Only lines below containing the string "zYou" should be counted; please give that count by itself.

• • • • •

(** * Liuyao divination engine: a shallow embedding and its verified properties

    The development follows the TypeScript sources under [src/lib/liuyao]:
    [constants.ts], [ganzhi.ts], [hexagram.ts], [najia.ts], [liushen.ts],
    [prosperity.ts], [relations.ts], [yongshen.ts], [interpretation.ts] and
    [engine.ts].

    Conventions of the embedding.
    - String unions of the source ([TianGan], [DiZhi], [WuXing], ...) are
      inductive types; the constructors are the pinyin of the characters.
    - [Record<K, V>] tables over such a union are total functions; objects
      keyed by arbitrary strings ([GUA_64_DATA], [DI_ZHI_SAN_HE],
      [YONG_SHEN_RULES]) are association lists in literal order.
    - JavaScript numbers that are integers in the source are [Z]; [%] is the
      truncated remainder [Z.rem]; the strength score, which moves in steps
      of one half, is a rational [Q].
    - A function that can [throw] returns a [completion].
    - The narrative fields of the reports (texts, descriptions, reasoning
      details) carry no information used by any decision in the pipeline
      and are left out of the records; every field that is read by a
      branch of the code is kept. *)

From Stdlib Require Import ZArith List String Ascii Bool Lia QArith Qminmax Sorted.
Import ListNotations.

Local Open Scope string_scope.
Local Open Scope list_scope.
Local Open Scope Z_scope.

(** ** JavaScript preliminaries *)

(** The errors that the modelled code can raise. *)
Inductive Exn : Type :=
| Error (msg : string)          (* [throw new Error(msg)] *)
| TypeError                     (* property access on undefined / null, call of a non-function *)
| SyntaxError                   (* [JSON.parse] *)
| InvalidCharacterError.        (* [atob] *)

Inductive completion (A : Type) : Type :=
| Normal (a : A)
| Throw (e : Exn).
Arguments Normal {A} a.
Arguments Throw {A} e.

Definition bind {A B : Type} (c : completion A) (k : A -> completion B) : completion B :=
  match c with
  | Normal a => k a
  | Throw e => Throw e
  end.

Declare Scope js_scope.
Notation "x <- c1 ;; c2" := (bind c1 (fun x => c2))
  (at level 61, c1 at next level, right associativity) : js_scope.
Delimit Scope js_scope with js.
Local Open Scope js_scope.

(** [try { body } catch { return v }]. *)
Definition try_catch {A : Type} (body : completion A) (handler : A) : completion A :=
  match body with
  | Normal a => Normal a
  | Throw _ => Normal handler
  end.

(** The [%] operator on integers: the sign follows the dividend. *)
Definition jsmod (a b : Z) : Z := Z.rem a b.

(** [arr[i]] for an index that the caller keeps inside the array; the
    default stands for [undefined] and is shown unreachable where used. *)
Definition arr_get {A : Type} (d : A) (l : list A) (i : Z) : A :=
  if i <? 0 then d else nth (Z.to_nat i) l d.

(** [arr[i]] where the code may index outside the array. *)
Definition arr_at {A : Type} (l : list A) (i : Z) : option A :=
  if i <? 0 then None else nth_error l (Z.to_nat i).

(** [Array.prototype.indexOf], with [-1] for an absent element. *)
Fixpoint indexOf_from {A : Type} (eqb : A -> A -> bool) (x : A) (l : list A) (i : Z) : Z :=
  match l with
  | [] => -1
  | y :: l' => if eqb y x then i else indexOf_from eqb x l' (i + 1)
  end.

Definition indexOf {A : Type} (eqb : A -> A -> bool) (l : list A) (x : A) : Z :=
  indexOf_from eqb x l 0.

(** [Array.prototype.find]. *)
Definition find_first {A : Type} (p : A -> bool) (l : list A) : option A := find p l.

(** [arr.map((x, i) => f x i)], the index starting at [i0]. *)
Fixpoint mapi_from {A B : Type} (f : A -> Z -> B) (l : list A) (i0 : Z) : list B :=
  match l with
  | [] => []
  | x :: l' => f x i0 :: mapi_from f l' (i0 + 1)
  end.

Definition mapi {A B : Type} (f : A -> Z -> B) (l : list A) : list B := mapi_from f l 0.

(** [arr.slice(a, b)] for [0 <= a <= b]. *)
Definition slice {A : Type} (a b : nat) (l : list A) : list A := firstn (b - a) (skipn a l).

(** [chars.join('')] for an array of one-character strings. *)
Definition join_chars (cs : list ascii) : string := string_of_list_ascii cs.

(** [s.split('')] for a string of one-byte characters. *)
Definition split_chars (s : string) : list ascii := list_ascii_of_string s.

(** ** constants.ts : stems, branches, elements *)

(** 甲 乙 丙 丁 戊 己 庚 辛 壬 癸 *)
Inductive TianGan : Type :=
| gJia | gYi | gBing | gDing | gWu | gJi | gGeng | gXin | gRen | gGui.

(** 子 丑 寅 卯 辰 巳 午 未 申 酉 戌 亥 *)
Inductive DiZhi : Type :=
| zZi | zChou | zYin | zMao | zChen | zSi | zWu | zWei | zShen | zYou | zXu | zHai.

(** 金 木 水 火 土 *)
Inductive WuXing : Type := Jin | Mu | Shui | Huo | Tu.

(** 阴 阳 *)
Inductive YinYang : Type := Yin | Yang.

(** 乾 兑 离 震 巽 坎 艮 坤 *)
Inductive BaGua : Type := Qian | Dui | Li | Zhen | Xun | Kan | Gen | Kun.

(** 父母 兄弟 子孙 妻财 官鬼 *)
Inductive LiuQin : Type := FuMu | XiongDi | ZiSun | QiCai | GuanGui.

(** 青龙 朱雀 勾陈 螣蛇 白虎 玄武 *)
Inductive LiuShen : Type := QingLong | ZhuQue | GouChen | TengShe | BaiHu | XuanWu.

(** 旺 相 休 囚 死 *)
Inductive ProsperityState : Type := Wang | Xiang | Xiu | Qiu | SiState.

Definition TianGan_eqb (a b : TianGan) : bool :=
  match a, b with
  | gJia, gJia | gYi, gYi | gBing, gBing | gDing, gDing | gWu, gWu
  | gJi, gJi | gGeng, gGeng | gXin, gXin | gRen, gRen | gGui, gGui => true
  | _, _ => false
  end.

Definition DiZhi_eqb (a b : DiZhi) : bool :=
  match a, b with
  | zZi, zZi | zChou, zChou | zYin, zYin | zMao, zMao | zChen, zChen | zSi, zSi
  | zWu, zWu | zWei, zWei | zShen, zShen | zYou, zYou | zXu, zXu | zHai, zHai => true
  | _, _ => false
  end.

Definition WuXing_eqb (a b : WuXing) : bool :=
  match a, b with
  | Jin, Jin | Mu, Mu | Shui, Shui | Huo, Huo | Tu, Tu => true
  | _, _ => false
  end.

Definition YinYang_eqb (a b : YinYang) : bool :=
  match a, b with
  | Yin, Yin | Yang, Yang => true
  | _, _ => false
  end.

Definition LiuQin_eqb (a b : LiuQin) : bool :=
  match a, b with
  | FuMu, FuMu | XiongDi, XiongDi | ZiSun, ZiSun | QiCai, QiCai | GuanGui, GuanGui => true
  | _, _ => false
  end.

Definition LiuShen_eqb (a b : LiuShen) : bool :=
  match a, b with
  | QingLong, QingLong | ZhuQue, ZhuQue | GouChen, GouChen
  | TengShe, TengShe | BaiHu, BaiHu | XuanWu, XuanWu => true
  | _, _ => false
  end.

Definition TIAN_GAN : list TianGan :=
  [gJia; gYi; gBing; gDing; gWu; gJi; gGeng; gXin; gRen; gGui].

• • • • •

- [Written response] 2